(* ===== verification/McpRender.v ===== *)
(** * The text of tool results ([mem-mcp/src/lib.rs], the helpers)

    Argument readers, the rendering of recall results and passages, and the JSON-RPC
    envelopes.  A byte slice that cuts a character in two is a panic ([None]). *)

From stdpp Require Import pretty.
From S2P Require Import Prelude Bytes Externs Text Str Belnap Identity Node Float Edge Kv Shred Store StoreInterface Assert Query Display Chunk.

Definition dnat (n : nat) : string := decimal (Z.of_nat n).
Definition nl : string := String "010" "".

(** [s.replace('\n', " ")] *)
Definition flatten_lines (s : string) : string :=
  string_of_bytes ((λ b, if decide (b = newline) then Byte.x20 else b) <$> as_bytes s).
(** [s.chars().take(n).collect()] *)
Definition take_chars (n : nat) (s : string) : string := string_of_bytes (unchunk (take n (chunks (as_bytes s)))).
Definition count_chars (s : string) : nat := char_count (as_bytes s).
(** A title of more than [n] characters is cut to [n - 1] and an ellipsis. *)
Definition ellipsize (n : nat) (s : string) : string :=
  if bool_decide (n < count_chars s)%nat then take_chars (n - 1) s +:+ "…" else s.

(** [&s[..k]] for [k] at most the length *)
Definition is_char_boundary (k : nat) (l : bytes) : bool :=
  bool_decide (k = O) || match l !! k with Some b => negb (is_cont b) | None => bool_decide (k = length l) end.
Definition slice_to (k : nat) (s : string) : option string :=
  if is_char_boundary k (as_bytes s) then Some (string_of_bytes (take k (as_bytes s))) else None.
(** A handler that only reads: the session, the store and the chain are as before. *)
Definition reads {A} (m : stm server Exit A) : Prop :=
  ∀ s s' r, m s = (s', r) → extends s s' [] ∧ sv_store s' = sv_store s.
Lemma reads_bind {A B} (m : stm server Exit A) (k : A → stm server Exit B) : reads m → (∀ a, reads (k a)) → reads (sbind m k).
Proof.
  intros Hm Hk s s' r [(s1 & a & E1 & E2)|(e & E1 & _)]%sbind_inv; [|by eapply Hm].
  destruct (Hm _ _ _ E1) as [Hx1 Hs1]. destruct (Hk a _ _ _ E2) as [Hx2 Hs2]. split; [by apply (extends_trans s s1 s' [] [])|congruence].
Qed.
Lemma reads_ret {A} (a : A) : reads (sret a).
Proof. intros s s' r [= <- <-]. split; [apply extends_refl|done]. Qed.
Lemma reads_fail {A} e : reads (sfail e : stm server Exit A).
Proof. intros s s' r [= <- <-]. split; [apply extends_refl|done]. Qed.
Lemma reads_sread {A} (f : server → result Exit A) : reads (sread f).
Proof. intros s s' r [= <- <-]. split; [apply extends_refl|done]. Qed.
Lemma reads_slift {A} (x : result Exit A) : reads (slift x).
Proof. intros s s' r [= <- <-]. split; [apply extends_refl|done]. Qed.
Lemma reads_now : reads (now_ms clock).
Proof. intros s s' r [= <- <-]. split; [by apply extends_quiet|done]. Qed.
Lemma reads_reader : reads (reader filter_clock).
Proof. intros s s' r [= <- <-]. split; [by apply extends_quiet|done]. Qed.
Lemma reads_fold {A B} (f : B → A → stm server Exit B) b l : (∀ b a, reads (f b a)) → reads (sfold f b l).
Proof. intros Hf. revert b. induction l as [|a l IH]; intros b; [apply reads_ret|]. cbn. apply reads_bind; [apply Hf|]. intros. apply IH. Qed.
Ltac reads_tac := repeat (cbn beta; first
  [apply reads_bind; [|intros ?] | apply reads_ret | apply reads_fail | apply reads_sread | apply reads_slift | apply reads_now | apply reads_reader
  | match goal with |- reads (match ?x with _ => _ end) => destruct x end]).

Lemma endpoint_repo_reads m x : reads (endpoint_repo m x).
Proof. unfold endpoint_repo, read_store. reads_tac. Qed.
Lemma touched_reads diff : reads (touched_repos diff).
Proof.
  unfold touched_repos. apply reads_bind; [|intros; apply reads_ret]. apply reads_fold. intros rs e.
  do 2 (apply reads_bind; [apply endpoint_repo_reads|intros ?]). apply reads_ret.
Qed.
Lemma parse_diff_reads j : reads (parse_diff j).
Proof. unfold parse_diff. reads_tac. Qed.

(** The tenant an endpoint belongs to, as the server finds it *)
Definition endpoint_in (t : T) (diff : MemoryDiff) (x : ContentHash) (repo : string) : Prop :=
  (∃ n, n ∈ d_nodes diff ∧ compute_id n = x ∧ n_repo n = repo) ∨
  ((∀ n, n ∈ d_nodes diff → compute_id n ≠ x) ∧ ∃ n, ms_get_node t x = Ok (Some n) ∧ n_repo n = repo).

Lemma in_diff_lookup (ns : list MemoryNode) x :
  match foldl (λ m n, <[compute_id n := n_repo n]> m) (∅ : gmap ContentHash string) ns !! x with
  | Some r => ∃ n, n ∈ ns ∧ compute_id n = x ∧ n_repo n = r
  | None => ∀ n, n ∈ ns → compute_id n ≠ x
  end.
Proof.
  induction ns as [|n ns IH] using rev_ind; [cbn [foldl]; rewrite lookup_empty; intros n Hn; by apply not_elem_of_nil in Hn|].
  rewrite foldl_snoc. destruct (decide (compute_id n = x)) as [<-|Hne].
  - rewrite lookup_insert_eq. exists n. split; [|done]. apply elem_of_app. right. by left.
  - rewrite lookup_insert_ne by done. destruct (foldl _ _ _ !! x) as [r|].
    + destruct IH as (m & Hm & Hid & Hr). exists m. split; [|done]. apply elem_of_app. by left.
    + intros m [Hm| ->%list_elem_of_singleton]%elem_of_app; [by apply IH|done].
Qed.

Lemma endpoint_repo_ok diff x s s' r :
  endpoint_repo (foldl (λ m n, <[compute_id n := n_repo n]> m) ∅ (d_nodes diff)) x s = (s', Ok r) → endpoint_in (sv_store s) diff x r.
Proof.
  unfold endpoint_repo. pose proof (in_diff_lookup (d_nodes diff) x) as Hm. destruct (foldl _ _ _ !! x) as [r0|].
  - intros [= <- <-]. by left.
  - unfold read_store, sbind, sread. destruct (ms_get_node (sv_store s) x) as [[n|]|] eqn:E; cbn; [|done..].
    intros [= <- <-]. right. split; [done|]. by exists n.
Qed.

Lemma touched_fold diff t0 (m := foldl (λ m n, <[compute_id n := n_repo n]> m) ∅ (d_nodes diff)) es s s' l rs :
  sv_store s = t0 →
  sfold (λ rs e, let! rf := endpoint_repo m (e_from e) in let! rt := endpoint_repo m (e_to e) in sret (rs ++ [rf; rt])) l es s = (s', Ok rs) →
  (∀ r, r ∈ l → r ∈ rs) ∧ ∀ e x, e ∈ es → x = e_from e ∨ x = e_to e → ∃ r, endpoint_in t0 diff x r ∧ r ∈ rs.
Proof.
  revert s l. induction es as [|e es IH]; intros s l Ht; cbn [sfold].
  { intros [= <- <-]. split; [done|]. intros e x He. by apply not_elem_of_nil in He. }
  rewrite sbind_inv. intros [(s2 & l2 & Hb & Hf)|(e' & _ & ?)]; [|done].
  rewrite sbind_inv in Hb. destruct Hb as [(s3 & rf & E1 & Hb)|(e' & _ & ?)]; [|done].
  rewrite sbind_inv in Hb. destruct Hb as [(s4 & rt & E2 & [= <- <-])|(e' & _ & ?)]; [|done].
  destruct (endpoint_repo_reads _ _ _ _ _ E1) as [_ Hs3]. destruct (endpoint_repo_reads _ _ _ _ _ E2) as [_ Hs4].
  apply endpoint_repo_ok in E1, E2. rewrite Hs3 in E2. rewrite Ht in E1, E2.
  destruct (IH s4 _ ltac:(congruence) Hf) as [Ha Hb]. split.
  - intros r Hr. apply Ha, elem_of_app. by left.
  - intros e' x [->|He]%elem_of_cons Hx; [|by eapply Hb]. destruct Hx as [-> | ->]; eexists; (split; [done|]); apply Ha; set_solver.
Qed.

Lemma touched_repos_ok diff s s' repos : touched_repos diff s = (s', Ok repos) →
  (∀ n, n ∈ d_nodes diff → n_repo n ∈ repos) ∧
  ∀ e x, e ∈ d_edges diff → x = e_from e ∨ x = e_to e → ∃ r, endpoint_in (sv_store s) diff x r ∧ r ∈ repos.
Proof.
  unfold touched_repos. rewrite sbind_inv. intros [(s1 & rs & Hf & [= _ <-])|(e & _ & ?)]; [|done].
  destruct (touched_fold diff _ _ _ _ _ _ eq_refl Hf) as [Hn He]. setoid_rewrite in_order_elem.
  split; [|done]. intros n Hin. by apply Hn, list_elem_of_fmap_2.
Qed.
(* ===== verification/Daemon.v ===== *)
(** * The server processes ([mem-mcp/src/main.rs], [store_key] of [mem-mcp/src/lib.rs],
    [mem-gateway/src/main.rs])

    What happens around the server: the key the daemon's identity is derived from, the
    rolling checkpoints of its store, the choice of an embedder, the [import-corpus]
    command, and the order in which a daemon starts; and the start of the gateway with its
    refusals.  The environment, the key file, the
    directory of checkpoints and the operating system's answers are values. *)

From S2P Require Import Prelude Bytes Externs Text Str Belnap Identity Node Float Edge Grant AuditLog Kv Shred Store StoreContents.
From S2P Require Import Control GwAuth Scene Gateway.
From S2P Require Import Supersession StoreInterface Rocks Assert Sync Index Hnsw Query Search Display Docs Git Chunk Ingest Control Corpus SyncChain CorpusImport McpRender Mcp.

(** The process environment; [std::env::var(k).ok()] is [None] when the value is not text. *)
Definition Environ := string → option string.
Definition env_text (env : Environ) (k : string) : option string :=
  match env k with Some v => if utf8_valid (as_bytes v) then Some v else None | None => None end.
Definition path_display (p : string) : string := from_utf8_lossy (as_bytes p).

(** [env_usize] *)
Definition env_usize (env : Environ) (key : string) (default_value : Z) : Z :=
  default default_value (env_text env key ≫= λ v, rok (parse_usize (as_bytes v))).

(** ** The store key *)

Definition STORE_KEY_FILE_ENV : string := "CITRATE_MEM_STORE_KEY_FILE".
Definition STORE_KEY_ENV : string := "CITRATE_MEM_STORE_KEY".
Definition STORE_KEY_LEN : nat := 32.

(** An opened file: its metadata and its bytes, each of which may fail to be read *)
Record FileMeta := { fm_is_file : bool; fm_uid : Z; fm_mode : Z }.
Record OpenFile := { of_metadata : result string FileMeta; of_read : result string bytes }.
(** What opening a path without following a link gives, and the effective user *)
Record KeyFs := { kf_open : string → result string OpenFile; kf_euid : Z }.

Section store_key.
Context `{Hex}.

Definition decode_key (hex_key : string) : option bytes :=
  match hex_decode (string_of_bytes (trim (as_bytes hex_key))) with
  | Ok raw => if bool_decide (length raw = STORE_KEY_LEN) then Some raw else None
  | Err _ => None
  end.

(** [take(4096).read_to_string]: the first 4096 bytes, which must be text *)
Definition read_to_string_4096 (f : OpenFile) : result string string :=
  let? b := of_read f in
  ok_or (from_utf8 (take (Z.to_nat 4096) b)) "stream did not contain valid UTF-8".

Definition read_owner_only (fs : KeyFs) (path : string) : result string string :=
  let shown := path_display path in
  let? f := map_err (λ e, "cannot open the store key file " +:+ shown +:+ ": " +:+ e) (kf_open fs path) in
  let? meta := map_err (λ e, "cannot read the store key file " +:+ shown +:+ ": " +:+ e) (of_metadata f) in
  if negb (fm_is_file meta) then Err ("the store key file " +:+ shown +:+ " is not a regular file")
  else if negb (fm_uid meta =? kf_euid fs) then Err ("the store key file " +:+ shown +:+ " belongs to another user")
  else if negb (Z.land (fm_mode meta) 0x3f =? 0) then Err ("the store key file " +:+ shown +:+ " is readable by other users")
  else map_err (λ e, "cannot read the store key file " +:+ shown +:+ ": " +:+ e) (read_to_string_4096 f).

Definition read_store_key (fs : KeyFs) (file inline : option string) : result string (option bytes) :=
  match file with
  | None => Ok (inline ≫= decode_key)
  | Some path =>
    let? text := read_owner_only fs path in
    ok_or (Some <$> decode_key text)
      ("the store key file " +:+ path_display path +:+ " does not hold a " +:+ decimal (Z.of_nat STORE_KEY_LEN) +:+ "-byte hex key")
  end.
End store_key.

(** ** Identity and grant *)

Definition IDENTITY_LABEL : bytes := as_bytes "mem-mcp:daemon-identity:v1".

Section identity.
Context {R : Type} `{Rng R, Blake3, Hex, Ed25519}.

Definition derived_identity (raw : bytes) : SigningKey :=
  sk_from_bytes (blake3 (IDENTITY_LABEL ++ to_le_bytes 8 (Z.of_nat (length raw)) ++ raw)).

Definition daemon_identity (env : Environ) (fs : KeyFs) : stm R string SigningKey :=
  let! key := slift (read_store_key fs (env STORE_KEY_FILE_ENV) (env_text env STORE_KEY_ENV)) in
  match key with
  | Some raw => sret (derived_identity raw)
  | None =>
    let! seed := smap_err (λ e, "OS randomness unavailable: " +:+ e) (getrandom 32) in
    sret (sk_from_bytes seed)
  end.

Definition session_grant (sk : SigningKey) : CapabilityGrant :=
  sign_with {| g_id := "mem-mcp:local-session"; g_issuer := "local:citrate-core"; g_recipient := "local:mem-mcp";
               g_allowed_resources := [{| Grant.resource_id := "*"; Grant.can_read := true; Grant.can_write := true |}];
               g_policy := Maintainer; g_expires_at_ms := u64_max; g_revoked := false; g_delegation_chain := [];
               g_issuer_pubkey := []; g_signature := [] |} sk.
End identity.

(** ** Rolling checkpoints *)

Definition checkpoint_dir (db : string) : string := db +:+ ".checkpoints".
(** [format!("ckpt-{stamp:020}")] *)
Definition ckpt_name (stamp : Z) : string := "ckpt-" +:+ pad_left 20 (decimal stamp).

(** What the file system answers while a checkpoint is taken and the old ones are pruned *)
Record CkptIo := {
  ci_mkdir : option string;
  (** milliseconds since the epoch; [None] when the clock is before it *)
  ci_now : option Z;
  ci_read_dir : option string;
  (** the directory entry could not be read *)
  ci_entry_fails : string → bool;
  (** [remove_dir_all] failed, which is ignored *)
  ci_remove_fails : string → bool;
}.

(** The entries of the checkpoint directory that are checkpoints, oldest name first *)
Definition listed_ckpts (io : CkptIo) (dir : gset string) : list string :=
  sort_by_key id (filter (λ n, String.prefix "ckpt-" n = true)
    ((λ n, from_utf8_lossy (as_bytes n)) <$> filter (λ n, ci_entry_fails io n = false) (elements dir))).
Definition prune_ckpts (io : CkptIo) (keep : nat) (dir : gset string) : gset string :=
  let ckpts := listed_ckpts io dir in
  if (keep <? length ckpts)%nat then
    foldl (λ dir old, if ci_remove_fails io old then dir else dir ∖ {[old]}) dir (take (length ckpts - keep) ckpts)
  else dir.

(** The directory's entries afterwards, and the outcome *)
Definition rolling_checkpoint (checkpoint : string → result StoreError unit) (io : CkptIo) (db : string) (keep : nat) : stm (gset string) string string := λ dir,
  match ci_mkdir io with
  | Some e => (dir, Err ("mkdir " +:+ path_display (checkpoint_dir db) +:+ ": " +:+ e))
  | None =>
    let name := ckpt_name (default 0 (ci_now io)) in
    match checkpoint (checkpoint_dir db +:+ "/" +:+ name) with
    | Err e => (dir, Err (StoreError_display e))
    | Ok _ =>
      let dir := {[name]} ∪ dir in
      match ci_read_dir io with
      | Some e => (dir, Err e)
      | None => (prune_ckpts io keep dir, Ok name)
      end
    end
  end.

(** ** The embedder *)

Definition DEFAULT_MODEL_ID : string := "bge-base-en-v1.5".

Section embedder.
Context {T : Type} `{MemStore T}.
(** [TransformerEmbedder::bge_base()] *)
Context (bge_base : result string Embedder).

(** [Err code] when the process exits *)
Definition load_query_embedder (env : Environ) (store : T) : result Z (option Embedder) :=
  let detected := default None (rok (detect_store_embedding_model store)) in
  let force_bge := match env_text env "CITRATE_MEM_EMBED" with Some v => eq_ignore_ascii_case (as_bytes v) (as_bytes "bge") | None => false end in
  let load := match bge_base with Ok e => Ok (Some e) | Err _ => Err 1 end in
  match detected with
  | Some m => if bool_decide (m = DEFAULT_MODEL_ID) then load else Ok None
  | None => if force_bge then load else Ok None
  end.

Definition bge_weights_sha256 `{Hex, Sha256} (env : Environ) (read : string → result string bytes) (em : Embedder) : option string :=
  if negb (bool_decide (em_model_id em = DEFAULT_MODEL_ID)) then None
  else
    match env_text env "CITRATE_BGE_MODEL_DIR" with
    | Some dir => if bool_decide (dir = "") then None else sha256_hex <$> rok (read (dir +:+ "/" +:+ "model.safetensors"))
    | None => None
    end.
End embedder.

(** ** Sessions *)

Section session.
Context {T : Type} `{Ed25519, Hex}.
Abbreviation session := (@MemoryMcpServer T _).
Implicit Types s : session.

Definition with_query_embedder (e : Embedder) s : session :=
  {| sv_store := sv_store s; sv_grant := sv_grant s; sv_asserter := sv_asserter s; sv_query_embedder := Some e;
     sv_index_cache := sv_index_cache s; sv_write_gate := sv_write_gate s; sv_audit := sv_audit s;
     sv_audit_poisoned := sv_audit_poisoned s; sv_audit_disk := sv_audit_disk s; sv_req_trace := sv_req_trace s;
     sv_req_grant := sv_req_grant s; sv_step := sv_step s |}.
Definition with_index_cache (c : TenantIndexCache) s : session := set_cache (Some c) s.
(** The gate is shared: [poisoned] is its state when the session starts. *)
Definition with_write_gate (poisoned : bool) s : session :=
  {| sv_store := sv_store s; sv_grant := sv_grant s; sv_asserter := sv_asserter s; sv_query_embedder := sv_query_embedder s;
     sv_index_cache := sv_index_cache s; sv_write_gate := Some poisoned; sv_audit := sv_audit s;
     sv_audit_poisoned := sv_audit_poisoned s; sv_audit_disk := sv_audit_disk s; sv_req_trace := sv_req_trace s;
     sv_req_grant := sv_req_grant s; sv_step := sv_step s |}.
(** The chain, the poisoning of its lock and its files *)
Definition with_audit_chain (c : AuditChain) (poisoned : bool) (d : Disk) s : session :=
  {| sv_store := sv_store s; sv_grant := sv_grant s; sv_asserter := sv_asserter s; sv_query_embedder := sv_query_embedder s;
     sv_index_cache := sv_index_cache s; sv_write_gate := sv_write_gate s; sv_audit := c;
     sv_audit_poisoned := poisoned; sv_audit_disk := d; sv_req_trace := sv_req_trace s;
     sv_req_grant := sv_req_grant s; sv_step := sv_step s |}.
End session.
########################################
Set down, unchanged, only those lines above that fall between the line with "End identity." and the line with "(** milliseconds since", the two end lines included.

▶ _Response area_
End identity.

(** ** Rolling checkpoints *)

Definition checkpoint_dir (db : string) : string := db +:+ ".checkpoints".
(** [format!("ckpt-{stamp:020}")] *)
Definition ckpt_name (stamp : Z) : string := "ckpt-" +:+ pad_left 20 (decimal stamp).

(** What the file system answers while a checkpoint is taken and the old ones are pruned *)
Record CkptIo := {
  ci_mkdir : option string;
  (** milliseconds since the epoch; [None] when the clock is before it *)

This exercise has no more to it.